Viajó, estudió, enseñó. Contempló las pirámides de Ladorah (visitadas principalmente por su nombre) bajo una luna llena que plateaba la arena incrustada con puntiagudas sombras negras. Fue de caza con el gobernador británico de Armenia, y su sobrina, al lago Van. Desde el balcón de un hotel en Sidra su atención fue dirigida por el director hacia el eco de un atardecer naranja que transformaba las ondas de un mar lavanda en escamas de carpas doradas y que bien valía el precio de soportar las pintorescas y pequeñas habitaciones a rayas que compartía con su secretaria, la joven Lady Scramble. En otra terraza, con vistas a otra legendaria bahía, Eberthella Brown, la bailarina favorita del Shah local (una muchacha pequeña e ingenua que creía que “bautismo de deseo” significaba algo sexual), derramó su café de la mañana al ver una oruga de quince centímetros de largo, con segmentos forrados de piel de zorro, qui rampait, que rampaba, a lo largo de la balaustrada y que se desmayó en un ovillo al ser agarrada por Van —quien, durante horas, después de depositar al hermoso animal en un arbusto, estuvo con gesto sombrío arrancándose brillantes pelos de las yemas de los dedos con las pinzas de la muchacha–».

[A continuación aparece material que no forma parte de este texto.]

Lemma aggregate_with_one_tag_is_determined_witness :
  let metric :=
    {| StatsD.Name := "latency"; StatsD.Value := 10%float; StatsD.Type' := "ms";
       StatsD.SampleRate := 1%float; StatsD.Tags := {["env" := "prod"]};
       StatsD.Count := 0; StatsD.Sum := 0%float; StatsD.Min := 0%float;
       StatsD.Max := 0%float |} in
  valueOf (StatsD.aggregate (H0 := Reference.quiet) metric
             (StatsD.fed (H := Reference.platform) (H0 := Reference.quiet) []) emptyWorld) =
  valueOf (StatsD.aggregate (H0 := Reference.shuffling) metric
             (StatsD.fed (H := Reference.platform) (H0 := Reference.quiet) []) emptyWorld).
Proof.
  intros metric.
  apply (aggregate_with_one_tag_is_determined Reference.quiet Reference.shuffling metric
           (StatsD.fed (H := Reference.platform) (H0 := Reference.quiet) [])
           emptyWorld emptyWorld).
  vm_compute. lia.
Defined.
(** * The log adapter: records, errors and rows that do not scan *)

Lemma lookup_putIf (cond : bool) (k v k' : string) (attrs : gmap string string) :
  Logs.putIf cond k v attrs !! k' =
  if cond && String.eqb k k' then Some v else attrs !! k'.
Proof.
  unfold Logs.putIf. destruct cond; [|reflexivity]. cbn [andb].
  destruct (String.eqb_spec k k') as [->|Hne].
  - apply lookup_insert_eq.
  - now apply lookup_insert_ne.
Qed.

(** The attributes made of the [extra] column do not reach the keys that
    do not start like them. *)
Lemma lookup_extras (c : ascii) (k : string) (attrs extra : gmap string string) :
  c <> "e"%char ->
  map_fold (fun key value attrs => <["extra." +:+ key := value]> attrs) attrs extra
    !! String c k = attrs !! String c k.
Proof.
  intros Hc.
  apply (map_fold_weak_ind
           (fun (r : gmap string string) (_ : gmap string string) =>
              r !! String c k = attrs !! String c k)); [reflexivity|].
  intros i x m r _ Hr. rewrite lookup_insert_ne; [exact Hr|].
  change ("extra." +:+ i) with (String "e" ("xtra." +:+ i)). congruence.
Qed.

Section RecordFacts.
Context `{Platform} `{Logs.Codec} `{Surroundings}.

(** The record [RecordEventLog] appends for a row that scans. *)
Lemma scanRow_record (r : Logs.Row) (s : Logs.LogScraper) (n : Z) (w : World) :
  Logs.scans r = true ->
  exists lr,
    Logs.logRecords (Logs.logs (Logs.lb (fst (valueOf (Logs.scanRow (s, n) r w))))) =
      Logs.logRecords (Logs.logs (Logs.lb s)) ++ [lr] /\
    LogRows.inRecord r lr.
Proof.
  unfold Logs.scans, Logs.scanRow, Logs.Scan. destruct (Logs.dttm r) as [t|] eqn:Ht; [|discriminate].
  intros _. rewrite valueOf_bind. cbn [valueOf fst snd ret Logs.lb].
  unfold Logs.RecordEventLog. rewrite valueOf_bind. cbn [valueOf fst snd ret Logs.logs Logs.logRecords].
  eexists. split; [reflexivity|].
  unfold LogRows.inRecord. rewrite Ht.
  cbn [Logs.Timestamp Logs.SeverityNumber Logs.SeverityText Logs.Body Logs.Attributes
       Logs.sDttm Logs.sDagID Logs.sTaskID Logs.sEvent Logs.sOwner Logs.sExecutionDate
       Logs.sExtra fmap option_fmap option_map].
  repeat split.
  - rewrite lookup_extras by discriminate. rewrite !lookup_putIf.
    cbn [String.eqb Ascii.eqb Bool.eqb andb]. rewrite !andb_false_r.
    apply lookup_insert_eq.
  - rewrite lookup_extras by discriminate. rewrite !lookup_putIf.
    cbn [String.eqb Ascii.eqb Bool.eqb andb]. rewrite ?andb_false_r, ?andb_true_r.
    destruct (Logs.nonEmpty (default "" (Logs.dag_id r))); [reflexivity|].
    now rewrite lookup_insert_ne.
  - rewrite lookup_extras by discriminate. rewrite !lookup_putIf.
    cbn [String.eqb Ascii.eqb Bool.eqb andb]. rewrite ?andb_false_r, ?andb_true_r.
    destruct (Logs.nonEmpty (default "" (Logs.task_id r))); [reflexivity|].
    now rewrite lookup_insert_ne.
  - rewrite lookup_extras by discriminate. rewrite !lookup_putIf.
    cbn [String.eqb Ascii.eqb Bool.eqb andb]. rewrite ?andb_false_r, ?andb_true_r.
    destruct (Logs.nonEmpty (default "" (Logs.event r))); [reflexivity|].
    now rewrite lookup_insert_ne.
  - rewrite lookup_extras by discriminate. rewrite !lookup_putIf.
    cbn [String.eqb Ascii.eqb Bool.eqb andb]. rewrite ?andb_false_r, ?andb_true_r.
    destruct (Logs.nonEmpty (default "" (Logs.owner r))); [reflexivity|].
    now rewrite lookup_insert_ne.
Qed.

(** A row that does not scan leaves the builder and the watermark. *)
Lemma scanRow_unscannable (r : Logs.Row) (s : Logs.LogScraper) (n : Z) (w : World) :
  Logs.scans r = false ->
  valueOf (Logs.scanRow (s, n) r w) = (s, n).
Proof.
  unfold Logs.scans, Logs.scanRow, Logs.Scan. destruct (Logs.dttm r) as [t|]; [discriminate|].
  intros _. now rewrite valueOf_bind.
Qed.

(** The records the loop appends: one for each row that scans, in the
    order of the rows. *)
Lemma scanRows_records (rows : list Logs.Row) :
  forall (s : Logs.LogScraper) (n : Z) (w : World),
  exists news,
    Logs.logRecords (Logs.logs (Logs.lb (fst (valueOf (foldM rows Logs.scanRow (s, n) w))))) =
      Logs.logRecords (Logs.logs (Logs.lb s)) ++ news /\
    Forall2 LogRows.inRecord (List.filter Logs.scans rows) news /\
    Logs.resourceAttributes (Logs.logs (Logs.lb (fst (valueOf (foldM rows Logs.scanRow (s, n) w))))) =
      Logs.resourceAttributes (Logs.logs (Logs.lb s)).
Proof.
  induction rows as [|r rows IH]; intros s n w.
  - exists []. cbn. rewrite app_nil_r. repeat split. constructor.
  - rewrite foldM_cons, valueOf_bind. cbn [List.filter].
    destruct (Logs.scans r) eqn:Hr.
    + destruct (scanRow_record r s n w Hr) as (lr & Hlr & Hin).
      assert (Hattrs : Logs.resourceAttributes
                (Logs.logs (Logs.lb (fst (valueOf (Logs.scanRow (s, n) r w))))) =
              Logs.resourceAttributes (Logs.logs (Logs.lb s))).
      { clear -Hr. unfold Logs.scans, Logs.scanRow, Logs.Scan in *.
        destruct (Logs.dttm r) as [t|]; [|discriminate].
        rewrite valueOf_bind. cbn [valueOf fst snd ret Logs.lb].
        unfold Logs.RecordEventLog. rewrite valueOf_bind. reflexivity. }
      destruct (valueOf (Logs.scanRow (s, n) r w)) as [s1 n1] eqn:Hst. cbn [fst] in Hlr, Hattrs.
      destruct (IH s1 n1 (worldOf (Logs.scanRow (s, n) r w))) as (news & Hnews & Hall & Hres).
      exists (lr :: news). rewrite Hnews, Hlr, <- app_assoc. repeat split.
      * now constructor.
      * congruence.
    + rewrite (scanRow_unscannable r s n w Hr). apply IH.
Qed.
End RecordFacts.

Después, por fin, ponemos Aladdin Sane y Ziggy Stardust y Low y Scary Monsters y Tomás llora un poco. Le doy un abrazo. Me cuenta que la semana que viene vienen sus hijas de visita. Mis perros quieren salir a la calle, así que salgo a una noche límpida. Orión va a hundirse por el oeste. Sirio brilla y cambia de color como una hoguera en una ladera lejana. La Osa Mayor se eleva por el este como un pecio que emergiera de popa de las aguas. Yo voy tarareando Time. Otro día más.